**WHAT IS BEING ASKED**:
For the data below, restate word for word only the lines from the line containing "(** * Struct" through the line containing "and write their", both ends included.

**EXCERPTED RECORDS**:
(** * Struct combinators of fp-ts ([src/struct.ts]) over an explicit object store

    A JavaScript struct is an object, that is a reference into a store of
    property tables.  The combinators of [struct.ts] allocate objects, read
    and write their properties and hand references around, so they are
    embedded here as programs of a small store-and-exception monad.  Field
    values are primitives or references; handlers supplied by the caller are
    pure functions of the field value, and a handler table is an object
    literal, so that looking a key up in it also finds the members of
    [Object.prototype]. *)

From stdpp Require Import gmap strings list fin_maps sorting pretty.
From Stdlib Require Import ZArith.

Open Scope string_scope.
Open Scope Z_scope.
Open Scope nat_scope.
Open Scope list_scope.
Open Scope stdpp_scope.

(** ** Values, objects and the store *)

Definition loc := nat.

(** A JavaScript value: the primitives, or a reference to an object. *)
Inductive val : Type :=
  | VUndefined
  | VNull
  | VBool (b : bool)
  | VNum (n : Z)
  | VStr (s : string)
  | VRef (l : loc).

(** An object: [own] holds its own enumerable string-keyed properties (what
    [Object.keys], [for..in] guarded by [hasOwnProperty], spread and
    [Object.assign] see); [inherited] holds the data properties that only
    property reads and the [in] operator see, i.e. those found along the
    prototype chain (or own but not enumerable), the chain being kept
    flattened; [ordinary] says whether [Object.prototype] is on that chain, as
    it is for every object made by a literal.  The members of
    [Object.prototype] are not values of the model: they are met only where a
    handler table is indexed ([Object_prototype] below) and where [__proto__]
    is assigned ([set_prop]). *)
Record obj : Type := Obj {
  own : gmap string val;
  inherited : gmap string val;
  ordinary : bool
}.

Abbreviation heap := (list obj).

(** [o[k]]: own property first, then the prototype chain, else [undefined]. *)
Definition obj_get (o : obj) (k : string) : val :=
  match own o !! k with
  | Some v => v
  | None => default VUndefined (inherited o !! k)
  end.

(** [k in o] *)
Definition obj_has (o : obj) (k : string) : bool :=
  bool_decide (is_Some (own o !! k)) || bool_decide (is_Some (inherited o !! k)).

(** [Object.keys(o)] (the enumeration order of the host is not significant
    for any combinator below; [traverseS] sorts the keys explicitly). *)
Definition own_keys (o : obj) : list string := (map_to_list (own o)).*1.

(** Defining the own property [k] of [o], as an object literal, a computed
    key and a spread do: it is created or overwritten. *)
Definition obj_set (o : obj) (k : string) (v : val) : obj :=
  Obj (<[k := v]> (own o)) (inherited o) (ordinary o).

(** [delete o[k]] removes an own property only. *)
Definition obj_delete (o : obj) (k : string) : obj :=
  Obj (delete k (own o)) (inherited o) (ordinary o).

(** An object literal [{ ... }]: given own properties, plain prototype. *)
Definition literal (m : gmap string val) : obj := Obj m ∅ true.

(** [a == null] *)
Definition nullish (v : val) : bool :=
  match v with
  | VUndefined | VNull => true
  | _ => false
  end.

...

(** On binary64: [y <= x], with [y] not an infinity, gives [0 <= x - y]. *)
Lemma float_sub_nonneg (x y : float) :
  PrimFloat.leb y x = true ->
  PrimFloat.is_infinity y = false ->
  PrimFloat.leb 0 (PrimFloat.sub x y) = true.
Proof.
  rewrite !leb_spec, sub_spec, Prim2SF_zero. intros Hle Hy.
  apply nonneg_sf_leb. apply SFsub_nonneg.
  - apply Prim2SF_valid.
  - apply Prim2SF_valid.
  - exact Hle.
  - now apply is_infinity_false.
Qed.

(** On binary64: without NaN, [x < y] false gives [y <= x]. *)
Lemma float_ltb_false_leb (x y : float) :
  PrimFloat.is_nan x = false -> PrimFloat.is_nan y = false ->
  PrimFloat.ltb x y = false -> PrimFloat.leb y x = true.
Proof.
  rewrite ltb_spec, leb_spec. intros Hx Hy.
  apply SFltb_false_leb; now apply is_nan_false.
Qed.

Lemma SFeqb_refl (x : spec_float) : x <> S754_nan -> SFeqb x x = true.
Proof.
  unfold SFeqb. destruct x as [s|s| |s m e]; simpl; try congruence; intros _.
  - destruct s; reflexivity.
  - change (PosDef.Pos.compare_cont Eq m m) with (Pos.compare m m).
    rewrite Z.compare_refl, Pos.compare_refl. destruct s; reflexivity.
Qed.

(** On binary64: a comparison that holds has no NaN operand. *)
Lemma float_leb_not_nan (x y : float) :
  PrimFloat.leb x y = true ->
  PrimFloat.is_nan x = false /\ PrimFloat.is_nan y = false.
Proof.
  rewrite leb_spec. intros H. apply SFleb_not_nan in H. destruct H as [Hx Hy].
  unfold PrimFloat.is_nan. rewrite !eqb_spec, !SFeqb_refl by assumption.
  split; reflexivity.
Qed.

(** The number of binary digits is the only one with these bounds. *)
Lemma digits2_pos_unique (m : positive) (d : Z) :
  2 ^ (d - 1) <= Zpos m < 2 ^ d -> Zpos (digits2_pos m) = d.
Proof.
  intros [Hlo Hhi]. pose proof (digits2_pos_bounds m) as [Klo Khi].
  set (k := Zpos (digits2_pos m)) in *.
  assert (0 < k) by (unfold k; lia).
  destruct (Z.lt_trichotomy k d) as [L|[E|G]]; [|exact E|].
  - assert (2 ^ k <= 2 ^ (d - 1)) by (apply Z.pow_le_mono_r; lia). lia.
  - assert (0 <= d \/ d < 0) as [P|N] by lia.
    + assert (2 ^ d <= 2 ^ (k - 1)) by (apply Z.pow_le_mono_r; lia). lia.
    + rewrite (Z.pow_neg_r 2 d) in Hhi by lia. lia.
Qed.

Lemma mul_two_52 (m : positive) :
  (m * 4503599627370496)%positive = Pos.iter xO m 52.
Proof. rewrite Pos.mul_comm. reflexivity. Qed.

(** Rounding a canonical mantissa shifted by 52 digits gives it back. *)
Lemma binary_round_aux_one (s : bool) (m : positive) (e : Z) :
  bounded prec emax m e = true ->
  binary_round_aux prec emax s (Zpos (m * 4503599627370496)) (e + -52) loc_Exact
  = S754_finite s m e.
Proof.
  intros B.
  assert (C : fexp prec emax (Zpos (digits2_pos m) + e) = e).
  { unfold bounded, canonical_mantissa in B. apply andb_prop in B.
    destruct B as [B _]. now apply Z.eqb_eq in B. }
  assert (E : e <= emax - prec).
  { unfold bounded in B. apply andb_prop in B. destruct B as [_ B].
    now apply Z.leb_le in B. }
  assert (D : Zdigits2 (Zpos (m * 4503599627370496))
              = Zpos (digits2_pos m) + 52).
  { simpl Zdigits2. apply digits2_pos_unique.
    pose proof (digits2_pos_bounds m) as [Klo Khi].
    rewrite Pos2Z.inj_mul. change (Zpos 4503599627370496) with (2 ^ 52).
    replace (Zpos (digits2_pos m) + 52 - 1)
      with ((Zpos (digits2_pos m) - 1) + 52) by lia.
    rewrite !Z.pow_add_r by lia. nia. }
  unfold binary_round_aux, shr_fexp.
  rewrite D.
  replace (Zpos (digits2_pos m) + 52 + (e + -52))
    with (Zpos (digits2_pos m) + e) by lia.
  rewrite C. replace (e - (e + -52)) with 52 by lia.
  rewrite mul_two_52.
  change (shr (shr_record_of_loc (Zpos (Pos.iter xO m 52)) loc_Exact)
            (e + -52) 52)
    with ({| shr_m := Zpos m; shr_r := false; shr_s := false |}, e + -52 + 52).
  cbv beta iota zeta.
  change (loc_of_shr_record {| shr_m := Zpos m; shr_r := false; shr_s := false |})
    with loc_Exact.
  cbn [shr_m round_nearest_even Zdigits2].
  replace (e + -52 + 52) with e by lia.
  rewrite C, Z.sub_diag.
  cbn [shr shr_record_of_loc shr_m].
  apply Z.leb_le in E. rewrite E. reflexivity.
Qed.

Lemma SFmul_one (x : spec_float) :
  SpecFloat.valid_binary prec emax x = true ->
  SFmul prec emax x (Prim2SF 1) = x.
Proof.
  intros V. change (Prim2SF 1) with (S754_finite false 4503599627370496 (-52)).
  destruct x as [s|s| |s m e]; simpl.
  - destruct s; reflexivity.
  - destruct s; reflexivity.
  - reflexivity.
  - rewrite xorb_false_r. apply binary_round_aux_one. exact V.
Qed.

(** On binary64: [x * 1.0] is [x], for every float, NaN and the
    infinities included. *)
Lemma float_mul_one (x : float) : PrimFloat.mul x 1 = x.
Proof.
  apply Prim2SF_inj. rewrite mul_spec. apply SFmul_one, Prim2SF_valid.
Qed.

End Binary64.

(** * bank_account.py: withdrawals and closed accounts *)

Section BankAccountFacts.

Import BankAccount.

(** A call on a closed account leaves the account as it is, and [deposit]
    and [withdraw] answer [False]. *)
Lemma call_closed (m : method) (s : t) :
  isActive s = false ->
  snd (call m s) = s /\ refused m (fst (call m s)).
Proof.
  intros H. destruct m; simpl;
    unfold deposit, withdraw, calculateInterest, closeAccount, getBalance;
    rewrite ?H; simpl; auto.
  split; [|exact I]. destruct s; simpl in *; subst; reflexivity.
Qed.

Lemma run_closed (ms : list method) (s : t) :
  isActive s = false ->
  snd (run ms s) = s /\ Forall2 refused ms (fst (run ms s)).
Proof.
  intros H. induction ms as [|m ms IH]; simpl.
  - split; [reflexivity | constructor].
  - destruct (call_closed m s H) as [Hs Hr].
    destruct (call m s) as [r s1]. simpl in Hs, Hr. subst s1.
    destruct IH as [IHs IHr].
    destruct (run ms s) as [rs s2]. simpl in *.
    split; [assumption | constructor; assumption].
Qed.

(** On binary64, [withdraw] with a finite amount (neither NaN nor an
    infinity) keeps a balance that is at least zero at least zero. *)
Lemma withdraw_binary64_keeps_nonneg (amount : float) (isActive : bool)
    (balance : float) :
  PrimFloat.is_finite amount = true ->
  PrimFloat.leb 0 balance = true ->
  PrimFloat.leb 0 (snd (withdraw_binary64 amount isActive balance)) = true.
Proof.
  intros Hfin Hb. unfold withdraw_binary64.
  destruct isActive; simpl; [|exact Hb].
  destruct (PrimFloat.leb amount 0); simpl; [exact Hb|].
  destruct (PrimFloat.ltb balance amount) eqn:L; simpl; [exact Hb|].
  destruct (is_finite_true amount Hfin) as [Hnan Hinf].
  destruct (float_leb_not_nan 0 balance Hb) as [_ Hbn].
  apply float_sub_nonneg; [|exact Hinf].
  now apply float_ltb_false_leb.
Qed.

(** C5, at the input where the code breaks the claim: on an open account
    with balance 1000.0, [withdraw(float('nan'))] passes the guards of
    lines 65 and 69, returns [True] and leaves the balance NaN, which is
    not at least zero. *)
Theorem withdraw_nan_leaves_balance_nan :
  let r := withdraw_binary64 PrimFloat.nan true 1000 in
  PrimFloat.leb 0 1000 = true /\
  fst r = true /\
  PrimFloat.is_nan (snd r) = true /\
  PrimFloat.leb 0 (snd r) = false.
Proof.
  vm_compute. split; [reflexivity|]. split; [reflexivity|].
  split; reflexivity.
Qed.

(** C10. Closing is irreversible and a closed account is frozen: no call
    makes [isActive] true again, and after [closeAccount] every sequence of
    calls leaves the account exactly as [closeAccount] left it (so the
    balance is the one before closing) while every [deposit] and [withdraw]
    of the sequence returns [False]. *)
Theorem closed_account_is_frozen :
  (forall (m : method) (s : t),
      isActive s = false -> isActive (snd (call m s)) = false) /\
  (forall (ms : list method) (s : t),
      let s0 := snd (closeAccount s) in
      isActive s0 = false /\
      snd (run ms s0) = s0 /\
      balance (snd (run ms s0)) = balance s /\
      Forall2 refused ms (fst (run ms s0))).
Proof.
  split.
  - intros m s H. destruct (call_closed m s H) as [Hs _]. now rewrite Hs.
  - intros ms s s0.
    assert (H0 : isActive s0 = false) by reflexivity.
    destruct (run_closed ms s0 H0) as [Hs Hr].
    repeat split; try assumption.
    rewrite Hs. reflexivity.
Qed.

---

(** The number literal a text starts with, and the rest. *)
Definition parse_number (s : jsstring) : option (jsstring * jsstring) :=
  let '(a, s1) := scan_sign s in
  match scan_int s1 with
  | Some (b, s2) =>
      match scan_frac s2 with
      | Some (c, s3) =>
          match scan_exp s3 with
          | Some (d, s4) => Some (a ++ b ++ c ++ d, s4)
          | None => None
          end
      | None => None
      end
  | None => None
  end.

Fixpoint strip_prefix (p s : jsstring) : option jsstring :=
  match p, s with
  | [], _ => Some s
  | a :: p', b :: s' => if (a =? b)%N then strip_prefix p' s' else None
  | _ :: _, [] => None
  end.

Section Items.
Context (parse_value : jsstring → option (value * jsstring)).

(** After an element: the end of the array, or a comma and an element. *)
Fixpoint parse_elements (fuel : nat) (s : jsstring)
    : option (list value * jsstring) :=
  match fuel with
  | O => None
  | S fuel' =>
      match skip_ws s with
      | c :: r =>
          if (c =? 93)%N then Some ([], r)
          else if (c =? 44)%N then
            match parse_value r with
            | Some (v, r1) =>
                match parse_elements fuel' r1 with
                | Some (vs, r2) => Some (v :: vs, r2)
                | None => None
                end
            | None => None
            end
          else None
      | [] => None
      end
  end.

**OUTPUT BELOW**:
(** * Struct combinators of fp-ts ([src/struct.ts]) over an explicit object store

    A JavaScript struct is an object, that is a reference into a store of
    property tables.  The combinators of [struct.ts] allocate objects, read
    and write their properties and hand references around, so they are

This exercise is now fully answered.